Converted into full-time equivalents, Stockmann's average number of employees was down by 274, to 11 898 employees (12 172 in 2011 and 11 503 in 2010). The Group's wages and salaries amounted to EUR 319.4 million, compared with EUR 307.7 million in 2011 and 287.6 million in 2010. The employee benefits expenses totalled EUR 405.1 million (EUR 390.0 million) which accounted for 19.1 per cent (19.4 per cent) of revenue.
At the end of 2012, the Group had 16 041 employees (15 960) of which 7 553 (7 237) were working in Finland. The number of employees working outside of Finland was 8 488 (8 723) which was 53 per cent (55 per cent) of the total. At the end of 2012, 9 634 employees were employed by the Department Store Division (9 672), 4 856 by Lindex (4 653), 1 419 by Seppälä (1 506) and 132 in Corporate Administration (129).

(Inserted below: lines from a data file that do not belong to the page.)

(** ** Properties of the runner *)

(** C2: the pass counters count the passes.  Over any sequence of
    iterations on well-formed readings, the loop ends with each channel's
    [PassCounter] increased by exactly the number of iterations whose
    verdict for that channel is a pass. *)
Theorem loop_pass_counts args wait tps st rest devs con dtx log sl :
  TestBegin st = false -> forallb wf_pair tps = true ->
  exists st' w',
    mfold (loop_body args wait) (map fst tps) st
      (mkWorld devs con (mkPort Opened (flat_readings (map snd tps) ++ rest) dtx) log sl)
    = (Ok st', w')
    /\ PassCounterChannel1 st' = (PassCounterChannel1 st + Z.of_nat (count_true
          (map (fun tp => verdict (float_value (Amplitude args)) (fst (snd tp))) tps)))%Z
    /\ PassCounterChannel2 st' = (PassCounterChannel2 st + Z.of_nat (count_true
          (map (fun tp => verdict (float_value (Amplitude args)) (snd (snd tp))) tps)))%Z.
Proof.
  intros Htb Hwf. rewrite loop_refines by assumption.
  destruct (spec_loop_counts (float_value (Amplitude args)) st tps) as [H1 H2].
  destruct (spec_loop (float_value (Amplitude args)) st tps) as [st' es].
  eexists _, _. split; [reflexivity | split; assumption].
Qed.

(** C20: what one channel record says.  For a non-negative pass count and
    a positive test counter, recording a channel's verdict returns the new
    count and the rate [100 * passes / testCounter], and logs that rate
    truncated, which is the integer quotient; when the count does not
    exceed the counter the logged rate lies between 0 and 100. *)
Theorem record_channel_logs_rate t r passes devs con dut log sl :
  (0 <= passes)%Z -> (0 < t)%Z ->
  record_channel t r passes (mkWorld devs con dut log sl)
  = (Ok ((passes + passed r)%Z, success_stat (passes + passed r) t),
     mkWorld devs con dut (log ++ [LogTest t r (100 * (passes + passed r) / t)]) sl)
  /\ ((passes + passed r <= t)%Z -> (0 <= 100 * (passes + passed r) / t <= 100)%Z).
Proof.
  intros Hp Ht. split.
  - unfold record_channel, passed.
    destruct r; pym_unfold; cbn -[success_stat log_stat];
      rewrite log_stat_div by (unfold passed; lia); now rewrite ?Z.add_0_r.
  - intros Hle. assert (0 <= passed r <= 1)%Z by (unfold passed; destruct r; lia).
    split; [apply Z.div_pos; lia|]. apply Z.div_le_upper_bound; lia.
Qed.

The Stockmann Group introduced a new organisational structure by establishing a new Fashion Chain Division in June 2012. The division includes all operations of Lindex and Seppälä and will support their strategic aim of successful international expansion and enable more cost-efficient operations for both brands. Göran Bille was appointed Director, Fashion Chain Division as of June 2012. He also continues as the CEO of Lindex. Seppälä's CEO Nina Laine-Haaja has been reporting to Göran Bille since 1 July 2012, and she left the Stockmann Group's Management Committee as of 31 December 2012.
HR Director, M.Sc. (Econ.) Heini Pirttijärvi (born 1966) started as a member of the Stockmann Group's Management Committee as of 1 January 2013. Pirttijärvi has been the Department Store Division's HR Director since 2009 and is currently responsible for both the Stockmann Group's and the Department Store Division's human resources. Heini Pirttijärvi has worked for the company since 1993 in various roles, including Director of the Tapiola department store and Sales Director of the Helsinki city centre department store.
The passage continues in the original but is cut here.